---------- MATERIAL TO PROCESS ----------

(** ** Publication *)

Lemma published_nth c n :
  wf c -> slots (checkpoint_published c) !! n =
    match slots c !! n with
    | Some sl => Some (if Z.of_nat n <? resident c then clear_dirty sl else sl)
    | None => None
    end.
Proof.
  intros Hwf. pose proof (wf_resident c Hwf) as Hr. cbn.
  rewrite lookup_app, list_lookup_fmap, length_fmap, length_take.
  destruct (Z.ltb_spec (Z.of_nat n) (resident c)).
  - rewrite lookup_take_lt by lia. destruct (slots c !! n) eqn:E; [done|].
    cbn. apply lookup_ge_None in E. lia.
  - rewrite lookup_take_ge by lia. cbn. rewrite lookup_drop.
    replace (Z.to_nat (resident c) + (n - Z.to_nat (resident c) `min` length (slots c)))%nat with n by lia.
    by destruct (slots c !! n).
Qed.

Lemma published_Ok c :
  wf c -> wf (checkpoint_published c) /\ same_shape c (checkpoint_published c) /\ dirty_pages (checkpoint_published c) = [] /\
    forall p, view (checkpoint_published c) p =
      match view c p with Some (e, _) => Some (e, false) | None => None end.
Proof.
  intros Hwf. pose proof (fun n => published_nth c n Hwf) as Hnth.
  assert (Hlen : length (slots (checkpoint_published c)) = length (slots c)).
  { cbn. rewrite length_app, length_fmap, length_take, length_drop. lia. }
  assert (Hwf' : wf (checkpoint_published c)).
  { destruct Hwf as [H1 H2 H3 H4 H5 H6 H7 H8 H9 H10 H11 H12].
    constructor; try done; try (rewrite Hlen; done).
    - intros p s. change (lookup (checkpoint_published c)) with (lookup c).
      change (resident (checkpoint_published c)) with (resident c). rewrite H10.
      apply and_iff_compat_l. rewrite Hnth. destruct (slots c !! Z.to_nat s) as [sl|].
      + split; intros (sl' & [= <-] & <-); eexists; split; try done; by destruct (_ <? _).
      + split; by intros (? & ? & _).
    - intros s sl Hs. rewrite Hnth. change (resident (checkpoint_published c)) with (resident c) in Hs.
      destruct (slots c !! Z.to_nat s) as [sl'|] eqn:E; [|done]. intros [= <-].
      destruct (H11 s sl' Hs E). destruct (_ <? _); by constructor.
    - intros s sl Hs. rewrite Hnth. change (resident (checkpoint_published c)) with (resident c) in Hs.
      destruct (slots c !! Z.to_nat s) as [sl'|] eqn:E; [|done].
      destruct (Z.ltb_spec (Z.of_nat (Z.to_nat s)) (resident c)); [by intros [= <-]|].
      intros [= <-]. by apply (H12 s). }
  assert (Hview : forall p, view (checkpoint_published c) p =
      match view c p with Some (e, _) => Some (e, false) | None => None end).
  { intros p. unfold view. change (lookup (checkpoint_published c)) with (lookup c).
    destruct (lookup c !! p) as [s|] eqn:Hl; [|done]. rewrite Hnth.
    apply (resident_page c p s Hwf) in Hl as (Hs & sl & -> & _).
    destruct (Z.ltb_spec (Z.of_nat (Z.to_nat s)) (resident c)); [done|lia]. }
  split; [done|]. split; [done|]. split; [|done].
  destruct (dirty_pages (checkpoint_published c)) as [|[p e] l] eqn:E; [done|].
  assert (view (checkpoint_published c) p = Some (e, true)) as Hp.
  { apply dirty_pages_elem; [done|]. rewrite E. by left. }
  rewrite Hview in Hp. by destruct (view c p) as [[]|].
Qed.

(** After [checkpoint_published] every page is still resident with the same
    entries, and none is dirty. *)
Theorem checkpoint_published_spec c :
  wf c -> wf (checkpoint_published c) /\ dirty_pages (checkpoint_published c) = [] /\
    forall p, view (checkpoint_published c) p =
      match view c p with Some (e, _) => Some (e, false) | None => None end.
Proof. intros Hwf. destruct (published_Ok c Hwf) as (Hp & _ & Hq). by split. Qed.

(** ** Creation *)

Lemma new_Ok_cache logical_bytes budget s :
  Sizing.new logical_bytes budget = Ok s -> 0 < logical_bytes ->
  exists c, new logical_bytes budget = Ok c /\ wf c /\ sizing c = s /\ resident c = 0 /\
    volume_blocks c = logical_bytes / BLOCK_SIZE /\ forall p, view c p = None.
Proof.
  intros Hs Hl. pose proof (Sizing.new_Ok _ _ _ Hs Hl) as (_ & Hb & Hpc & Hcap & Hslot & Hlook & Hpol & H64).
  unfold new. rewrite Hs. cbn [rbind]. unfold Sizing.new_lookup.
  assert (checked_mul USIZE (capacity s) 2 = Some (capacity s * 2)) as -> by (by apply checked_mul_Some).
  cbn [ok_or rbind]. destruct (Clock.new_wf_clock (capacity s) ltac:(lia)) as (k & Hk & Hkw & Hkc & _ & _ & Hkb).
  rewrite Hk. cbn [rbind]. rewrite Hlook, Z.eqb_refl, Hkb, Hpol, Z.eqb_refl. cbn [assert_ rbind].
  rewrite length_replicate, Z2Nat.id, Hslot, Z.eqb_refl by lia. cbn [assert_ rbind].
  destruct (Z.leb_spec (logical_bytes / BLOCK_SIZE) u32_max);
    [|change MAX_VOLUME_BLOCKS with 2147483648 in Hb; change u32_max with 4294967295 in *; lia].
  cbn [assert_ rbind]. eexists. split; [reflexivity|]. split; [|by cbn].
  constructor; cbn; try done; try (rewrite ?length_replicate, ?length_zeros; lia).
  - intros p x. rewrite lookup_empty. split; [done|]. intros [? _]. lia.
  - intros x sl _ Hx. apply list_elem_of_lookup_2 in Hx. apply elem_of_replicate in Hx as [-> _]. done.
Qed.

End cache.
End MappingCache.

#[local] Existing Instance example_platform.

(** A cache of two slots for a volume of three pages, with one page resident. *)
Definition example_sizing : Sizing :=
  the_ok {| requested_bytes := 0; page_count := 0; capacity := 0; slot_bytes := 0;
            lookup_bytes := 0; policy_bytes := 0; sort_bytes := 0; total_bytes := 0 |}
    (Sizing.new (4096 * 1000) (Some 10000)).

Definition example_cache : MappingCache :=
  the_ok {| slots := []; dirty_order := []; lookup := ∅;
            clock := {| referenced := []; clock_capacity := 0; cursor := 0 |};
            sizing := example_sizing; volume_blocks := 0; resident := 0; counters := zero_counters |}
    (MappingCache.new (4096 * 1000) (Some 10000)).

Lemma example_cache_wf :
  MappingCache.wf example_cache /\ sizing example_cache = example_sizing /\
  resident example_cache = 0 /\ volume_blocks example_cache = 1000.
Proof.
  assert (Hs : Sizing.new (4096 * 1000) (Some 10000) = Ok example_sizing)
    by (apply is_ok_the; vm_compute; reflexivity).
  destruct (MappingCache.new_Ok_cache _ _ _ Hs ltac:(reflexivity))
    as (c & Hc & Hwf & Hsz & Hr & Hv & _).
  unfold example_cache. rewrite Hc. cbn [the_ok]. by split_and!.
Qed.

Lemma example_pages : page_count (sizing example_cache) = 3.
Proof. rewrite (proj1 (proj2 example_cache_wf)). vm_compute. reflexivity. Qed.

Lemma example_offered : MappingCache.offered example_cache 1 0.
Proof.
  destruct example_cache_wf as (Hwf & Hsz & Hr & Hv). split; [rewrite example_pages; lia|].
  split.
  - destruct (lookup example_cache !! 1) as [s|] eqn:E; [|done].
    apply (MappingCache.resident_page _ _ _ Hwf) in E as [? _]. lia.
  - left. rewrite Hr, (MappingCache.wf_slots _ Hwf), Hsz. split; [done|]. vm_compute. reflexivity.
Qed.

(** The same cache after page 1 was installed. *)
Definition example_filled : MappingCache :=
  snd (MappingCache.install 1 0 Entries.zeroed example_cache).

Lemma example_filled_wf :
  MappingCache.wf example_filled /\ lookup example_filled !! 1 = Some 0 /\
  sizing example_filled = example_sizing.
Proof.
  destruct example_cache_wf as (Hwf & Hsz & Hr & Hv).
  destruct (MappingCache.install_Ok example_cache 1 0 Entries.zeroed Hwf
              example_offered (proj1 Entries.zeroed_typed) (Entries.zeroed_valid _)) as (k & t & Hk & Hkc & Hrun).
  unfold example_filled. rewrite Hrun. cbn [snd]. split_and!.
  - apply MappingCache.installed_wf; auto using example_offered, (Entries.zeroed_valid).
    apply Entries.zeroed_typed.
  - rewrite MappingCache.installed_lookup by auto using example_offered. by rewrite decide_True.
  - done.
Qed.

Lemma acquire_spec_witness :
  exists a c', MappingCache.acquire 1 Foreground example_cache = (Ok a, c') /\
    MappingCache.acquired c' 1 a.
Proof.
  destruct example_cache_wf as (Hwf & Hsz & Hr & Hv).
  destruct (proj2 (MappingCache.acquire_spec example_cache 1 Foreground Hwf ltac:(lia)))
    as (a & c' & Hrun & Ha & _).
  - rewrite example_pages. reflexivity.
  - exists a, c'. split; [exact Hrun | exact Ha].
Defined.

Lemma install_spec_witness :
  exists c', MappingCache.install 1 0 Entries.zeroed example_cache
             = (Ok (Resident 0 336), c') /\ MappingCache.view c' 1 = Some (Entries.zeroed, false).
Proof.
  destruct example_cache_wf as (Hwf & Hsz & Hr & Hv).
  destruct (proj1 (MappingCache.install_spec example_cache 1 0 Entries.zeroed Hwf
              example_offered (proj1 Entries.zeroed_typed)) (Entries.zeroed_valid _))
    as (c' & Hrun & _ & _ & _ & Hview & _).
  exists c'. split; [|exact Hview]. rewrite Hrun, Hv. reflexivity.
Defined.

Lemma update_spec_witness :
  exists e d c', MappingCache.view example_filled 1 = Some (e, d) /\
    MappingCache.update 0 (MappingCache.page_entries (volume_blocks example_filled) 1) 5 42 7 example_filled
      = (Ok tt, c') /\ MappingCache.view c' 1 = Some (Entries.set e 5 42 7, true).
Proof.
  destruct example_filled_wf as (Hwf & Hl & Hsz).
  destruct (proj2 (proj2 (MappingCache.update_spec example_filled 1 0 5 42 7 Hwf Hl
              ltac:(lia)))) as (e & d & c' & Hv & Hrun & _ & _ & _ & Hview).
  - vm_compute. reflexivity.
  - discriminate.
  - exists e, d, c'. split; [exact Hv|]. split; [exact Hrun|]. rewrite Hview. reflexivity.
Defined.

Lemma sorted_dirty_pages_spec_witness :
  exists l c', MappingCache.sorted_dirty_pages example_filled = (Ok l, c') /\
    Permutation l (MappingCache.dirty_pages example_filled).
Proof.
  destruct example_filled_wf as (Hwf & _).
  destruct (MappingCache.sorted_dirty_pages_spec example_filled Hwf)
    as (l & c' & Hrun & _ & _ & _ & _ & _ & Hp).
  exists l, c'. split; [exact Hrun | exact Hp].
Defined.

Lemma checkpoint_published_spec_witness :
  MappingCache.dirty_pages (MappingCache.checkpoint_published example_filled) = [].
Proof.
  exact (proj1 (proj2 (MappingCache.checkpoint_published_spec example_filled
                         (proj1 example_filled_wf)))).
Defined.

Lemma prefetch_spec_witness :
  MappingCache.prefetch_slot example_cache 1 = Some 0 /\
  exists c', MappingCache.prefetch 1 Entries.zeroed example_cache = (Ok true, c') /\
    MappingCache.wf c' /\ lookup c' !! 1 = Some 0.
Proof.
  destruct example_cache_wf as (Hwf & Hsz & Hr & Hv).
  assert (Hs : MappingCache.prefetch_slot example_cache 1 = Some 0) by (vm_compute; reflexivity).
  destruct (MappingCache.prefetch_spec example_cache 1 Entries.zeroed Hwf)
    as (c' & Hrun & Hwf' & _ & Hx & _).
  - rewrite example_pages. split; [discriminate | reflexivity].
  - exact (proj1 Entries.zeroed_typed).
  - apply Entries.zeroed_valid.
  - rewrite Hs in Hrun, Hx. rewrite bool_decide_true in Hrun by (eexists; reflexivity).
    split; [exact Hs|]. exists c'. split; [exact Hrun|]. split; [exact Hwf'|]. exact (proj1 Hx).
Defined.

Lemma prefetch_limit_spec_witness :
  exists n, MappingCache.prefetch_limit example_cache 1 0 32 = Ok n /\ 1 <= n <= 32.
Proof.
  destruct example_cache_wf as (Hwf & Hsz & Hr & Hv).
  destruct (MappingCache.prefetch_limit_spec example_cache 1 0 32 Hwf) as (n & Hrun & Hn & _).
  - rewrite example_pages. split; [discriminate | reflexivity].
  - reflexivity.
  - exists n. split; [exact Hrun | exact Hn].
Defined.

----------

* PROBLEM STATEMENT
As you read the records above, find each line that contains "rbind" and copy it.

* ANSWER SPACE
  unfold new. rewrite Hs. cbn [rbind]. unfold Sizing.new_lookup.
  cbn [ok_or rbind]. destruct (Clock.new_wf_clock (capacity s) ltac:(lia)) as (k & Hk & Hkw & Hkc & _ & _ & Hkb).
  rewrite Hk. cbn [rbind]. rewrite Hlook, Z.eqb_refl, Hkb, Hpol, Z.eqb_refl. cbn [assert_ rbind].
  rewrite length_replicate, Z2Nat.id, Hslot, Z.eqb_refl by lia. cbn [assert_ rbind].
  cbn [assert_ rbind]. eexists. split; [reflexivity|]. split; [|by cbn].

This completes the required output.